[SERVER-431] Increase the 4mb BSON Object Limit to 16mb Created: 19/Nov/09  Updated: 17/Sep/21  Resolved: 09/Dec/10

Status: Closed
Project: Core Server
Component/s: None
Affects Version/s: None
Fix Version/s: 1.7.4

Type: Improvement Priority: Minor - P4
Reporter: Damon Cortesi Assignee: Eliot Horowitz (Inactive)
Resolution: Done Votes: 31
Labels: None
Remaining Estimate: Not Specified
Time Spent: Not Specified
Original Estimate: Not Specified

Issue Links:
Depends
is depended on by SERVER-1873 group can only process 10k unique keys Closed
Participants:

 Description   

Mostly for tracking who/how many others are interested in this, but it would be nice to have the option of >4MB objects.

My specific use case is the storage of Twitter social graph data. It's not too much of an issue at the moment as it takes about a million id's to overflow the limit, but it's a "nice to have" to not have to hack up some other solution.



 Comments   
Comment by Ivan Fioravanti [ 17/Sep/21 ]

Sorry to vote on an old ticket, but 11 years after the raise from 4MB to 16MB, I think that a raise to 64MB makes sense, no? I've opened a new ticket to consider this here: https://jira.mongodb.org/browse/SERVER-60040?filter=-4 

Comment by senthil [ 10/Apr/17 ]

We are in book publishing industry, we have lots of book metadata information and get them back to reports, we are able to afford better infrastructure of > 256 GB of RAM and quad core multiprocessors and SSD, it certainly does not meet our requirements. Please don't restrict this limit as its a hinderance for users who use mongodb.

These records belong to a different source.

Lemma free_list_pop s s' l slot :
  0 <= numSpares s <= TA.length (p_spares s) - 4 ->
  free_list s = l ++ [slot] ->
  numSpares s' = numSpares s - 1 ->
  (∀ k, 0 <= k < numSpares s - 1 ->
        TA.get (p_spares s') (4 + k) = TA.get (p_spares s) (4 + k)) ->
  free_list s' = l
  ∧ TA.get (p_spares s) (numSpares s - 1 + 4) = Some slot.
Proof.
  intros Hr Hl Hn Hc. pose proof (free_list_length s Hr) as Hlen.
  rewrite Hl, length_app in Hlen. simpl in Hlen.
  split.
  - apply list_eq. intros k. rewrite free_list_lookup, Hn.
    case_decide as Hk.
    + rewrite Hc by lia.
      pose proof (free_list_lookup s k) as Hk'.
      rewrite decide_True in Hk' by lia. rewrite <- Hk', Hl.
      by rewrite lookup_app_l by lia.
    + symmetry. apply lookup_ge_None. lia.
  - pose proof (free_list_lookup s (List.length l)) as Hk'.
    rewrite decide_True in Hk' by lia.
    replace (numSpares s - 1 + 4) with (4 + Z.of_nat (List.length l)) by lia.
    rewrite <- Hk', Hl. by rewrite list_lookup_middle.
Qed.

Lemma free_list_nil s :
  0 <= numSpares s <= TA.length (p_spares s) - 4 ->
  free_list s = [] <-> numSpares s = 0.
Proof.
  intros Hr. pose proof (free_list_length s Hr) as Hlen. split.
  - intros H. rewrite H in Hlen. simpl in Hlen. lia.
  - intros H. apply length_zero_iff_nil. lia.
Qed.

(** * [acquireIndex] on a packed storage, case by case *)

Lemma acquire_pop s id l slot :
  packed_wf s -> TA.get (p_index s) id = Some (-1) ->
  free_list s = l ++ [slot] ->
  ∃ s', p_acquireIndex s id = Ok (Some slot, s')
        ∧ packed_wf s' ∧ free_list s' = l
        ∧ nextIndex s' = nextIndex s ∧ p_capacity s' = p_capacity s
        ∧ TA.get (p_index s') id = Some slot.
Proof.
  intros Hwf Hg Hl. pose proof Hwf as Hwf'. wf_names Hwf'.
  pose proof (free_list_length s Hns) as Hlen.
  rewrite Hl, length_app in Hlen. simpl in Hlen.
  destruct (pop_step s id Hwf Hg ltac:(lia))
    as (slot' & Hslot & Hrange & Hget & Hwf1 & Hnext & Hnum & Hidx).
  set (s' := mkPacked (p_maxEntities s) (p_capacity s) (p_elastic s)
               (TA.set (p_index s) id slot')
               (TA.set (p_spares s) 3 (numSpares s - 1))) in *.
  destruct (free_list_pop s s' l slot Hns Hl Hnum) as [Hfree Htop].
  { intros k Hk. unfold s'. proj_simpl. by rewrite get_set_ne by lia. }
  assert (slot' = slot) as -> by congruence.
  exists s'. split; [|done].
  unfold p_acquireIndex. rewrite Hg, bool_decide_eq_true_2 by done.
  fold (numSpares s).
  destruct (0 <? numSpares s) eqn:Hpos; [|lia].
  by rewrite Hget.
Qed.

Lemma acquire_fresh s id :
  packed_wf s -> TA.get (p_index s) id = Some (-1) ->
  free_list s = [] -> nextIndex s < p_capacity s ->
  ∃ s', p_acquireIndex s id = Ok (Some (nextIndex s), s')
        ∧ packed_wf s' ∧ free_list s' = []
        ∧ nextIndex s' = nextIndex s + 1 ∧ p_capacity s' = p_capacity s
        ∧ TA.get (p_index s') id = Some (nextIndex s).
Proof.
  intros Hwf Hg Hl Hlt. pose proof Hwf as Hwf'. wf_names Hwf'.
  apply free_list_nil in Hl; [|done].
  destruct (fresh_step s id Hwf Hg Hl Hlt) as (Hwf1 & Hnext & Hnum & Hidx).
  eexists. split; [|split; [exact Hwf1|]].
  - unfold p_acquireIndex. rewrite Hg, bool_decide_eq_true_2 by done.
    fold (numSpares s). rewrite Hl. simpl.
    fold (nextIndex s). rewrite Hc2.
    destruct (nextIndex s =? p_capacity s) eqn:He; [lia|]. done.
  - split; [|by repeat apply conj].
    apply free_list_nil; [|done]. destruct Hwf1 as (_&_&_&_&_&_&_&_&_&_&?&_). done.
Qed.
(** * The query coordinator (be/src/runtime/coordinator.cc)

    A shallow embedding of the coordinator's planning helpers, per-backend
    execution state, dispatch, status aggregation, cancellation and
    finalization code, followed by the properties proved about them.

    Conventions of the embedding:
    - [int] and [int64_t] values are integers of [Z]; arithmetic that the
      source performs in a fixed width is written with [wrap32] / [wrap64]:
      a signed overflow, which C++ leaves undefined, wraps around as the
      two's complement arithmetic of the machine does.
    - a [DCHECK] is a check in a debug build and is compiled out in a
      release build ([NDEBUG]); the embedding takes the build as a
      parameter. In a debug build a violated [DCHECK] ends the call with
      [DcheckFailed].
    - dereferencing a null pointer or an end iterator, or accessing a
      vector element out of range, ends the call with [InvalidAccess]; so
      does a [resize] to a negative [int], whose [length_error] nothing
      catches.
    - a thread that waits on [backend_completion_cv_] in a state in which
      the wait condition still holds yields [Blocked]. *)

From Stdlib Require Import String.
From Stdlib Require Import ZArith List Bool Lia Permutation Arith.
Import ListNotations.
Local Open Scope Z_scope.

(* ================================================================== *)
(** * Part I: the embedding *)
(* ================================================================== *)

(** ** Outcomes of a call *)

Inductive outcome (A : Type) : Type :=
| Returned (a : A)
| DcheckFailed
| InvalidAccess
| Blocked.

Arguments Returned {A} a.
Arguments DcheckFailed {A}.
Arguments InvalidAccess {A}.
Arguments Blocked {A}.
(** C8.  Whenever an upstream call of a run is answered with a 2xx status,
    the handler's response is 200 with exactly the payload the transport
    read from that answer: the parsed JSON body itself, handed on without
    any change (a body that is not JSON having been read as the empty
    object, as the transport does). *)
Theorem success_payload_returned_unmodified {num : Type} {NUM : JsNumber num}
    (req : Request num) (env_key : option string) (up : Upstream num)
    (u : string) (o : FetchOptions) (r : Response num) :
  In (EvFetch u o (Resolved r)) (snd (run (handler req env_key) up)) ->
  res_ok r = true ->
  responses (snd (run (handler req env_key) up)) = [(200, payload_of r)]
  /\ forall d, res_body r = BodyJson d ->
       responses (snd (run (handler req env_key) up)) = [(200, d)].
Proof.
  intros Hin Hok.
  assert (Hmain : responses (snd (run (handler req env_key) up))
                  = [(200, payload_of r)]).
  { revert Hin. unfold run.
    destruct (rejected_early req env_key) eqn:Hguard.
    - destruct (handler_rejected up req env_key [] Hguard)
        as (code & body & -> & _).
      cbn. intros [Habs | []]. discriminate.
    - destruct (handler_accepted up req env_key Hguard)
        as (out1 & ext1 & _ & Hresp1 & _ & Hok1 & Hcases).
      destruct Hcases
        as [(pre & r1 & Hout1 & _ & _ & ->)
           | [(e & Hout1 & _ & ->)
             | (e & out2 & ext2 & Hout1 & _ & _ & Hresp2 & _ & Hok2 & Hcases)]].
      + cbn [snd]. intros Hin. apply in_app_or in Hin as [Hin | Hin].
        * pose proof (Hok1 _ _ _ Hin Hok) as Heq. rewrite Hout1 in Heq.
          injection Heq as ->.
          now rewrite responses_app, Hresp1.
        * destruct Hin as [Habs | []]. discriminate.
      + cbn [snd]. intros Hin. apply in_app_or in Hin as [Hin | Hin].
        * pose proof (Hok1 _ _ _ Hin Hok) as Heq. rewrite Hout1 in Heq.
          discriminate.
        * destruct Hin as [Habs | []]. discriminate.
      + assert (Hnot1 : ~ In (EvFetch u o (Resolved r)) ext1).
        { intros Hin. pose proof (Hok1 _ _ _ Hin Hok) as Heq.
          rewrite Hout1 in Heq. discriminate. }
        destruct Hcases as [(pre & r2 & Hout2 & _ & _ & ->) | (e2 & Hout2 & ->)];
          cbn [snd]; intros Hin;
          apply in_app_or in Hin as [Hin | [Habs | []]];
          try discriminate;
          apply in_app_or in Hin as [Hin | Hin]; try contradiction;
          pose proof (Hok2 _ _ _ Hin Hok) as Heq; rewrite Hout2 in Heq.
        * injection Heq as ->.
          now rewrite !responses_app, Hresp1, Hresp2.
        * discriminate. }
  split; [exact Hmain |].
  intros d Hd. rewrite Hmain. unfold payload_of. now rewrite Hd.
Qed.

Lemma success_payload_returned_unmodified_witness :
  In (EvFetch Sample.fallback_url Sample.hi_options
        (Resolved Sample.answer_200))
     (snd (run (handler Sample.post_hi (Some "k")) Sample.limited_then_200))
  /\ res_ok Sample.answer_200 = true
  /\ responses (snd (run (handler Sample.post_hi (Some "k"))
                       Sample.limited_then_200))
     = [(200, Sample.answer_body)].
Proof.
  assert (Hin : In (EvFetch Sample.fallback_url Sample.hi_options
                      (Resolved Sample.answer_200))
                  (snd (run (handler Sample.post_hi (Some "k"))
                          Sample.limited_then_200))).
  { vm_compute. do 7 right. left. reflexivity. }
  split; [exact Hin |]. split; [reflexivity |].
  exact (proj2 (success_payload_returned_unmodified Sample.post_hi (Some "k")
                  Sample.limited_then_200 Sample.fallback_url
                  Sample.hi_options Sample.answer_200 Hin eq_refl)
           Sample.answer_body eq_refl).
Defined.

Comment by Lewis Geer [ 26/Feb/15 ]

Hi,

Sorry to comment on an old ticket, but there are real world use cases for large documents, especially for biomedical applications. Let's say we have a collection of possible drugs. Some of these drugs we know almost nothing about, perhaps a registry name, a supplier, and a chemical structure. Others, like aspirin or penicillin, we know a whole lot about: clinical studies, pharmacology, and so on. So the average document is relatively small, but there are a few documents that are huge. You can't omit these huge documents as they are of great interest. This happens over and over again in biomedical databases, for example, you might know a lot about an organism named "human", but not a lot about "tasseled wobbegongs" and most other organisms. Of course, this can be coded around, but it would be nice not to be forced to do this and might help adoption of mongodb in organizations that deal with biomedical information, like large research organizations.

Thanks,
Lewis

Comment by Roger Binns [ 05/Jun/13 ]

Is there a ticket for getting rid of this limit (or having it like John suggested)?

I'm now hitting the 16MB which means I have to write and test two code paths - one for the majority of data and one for the outliers. We don't run MongoDB on any machine with less than 32GB of RAM so the current arbitrary limit does not help me in any way. In fact it makes me waste time having to write more code and testing.

Comment by Ron Mayer [ 23/Mar/11 ]

Eliot wrote: "There is always going to be a limit, even if its crazy high like 2gb. So its really a question of what it is."

It that's the question, my vote would be for "crazy high like 2gb".

Well over 99.99% of documents I'm storing fit comfortably in 4MB. However source data we're bringing into MongoDB (xml docs in this format: http://www.niem.gov/index.php from hundreds of government systems) doesn't have any hard constraints on the size of their documents.

Yes, it's understandable that a huge document would be slow.

No, it's not an option to simply drop the document.

And it does kinda suck to have to code differently for the one-in-ten-thousand large documents.

Comment by Eliot Horowitz (Inactive) [ 12/Jan/11 ]

We still believe the benefits of limiting to a fixed size outweigh the benefits of no max size.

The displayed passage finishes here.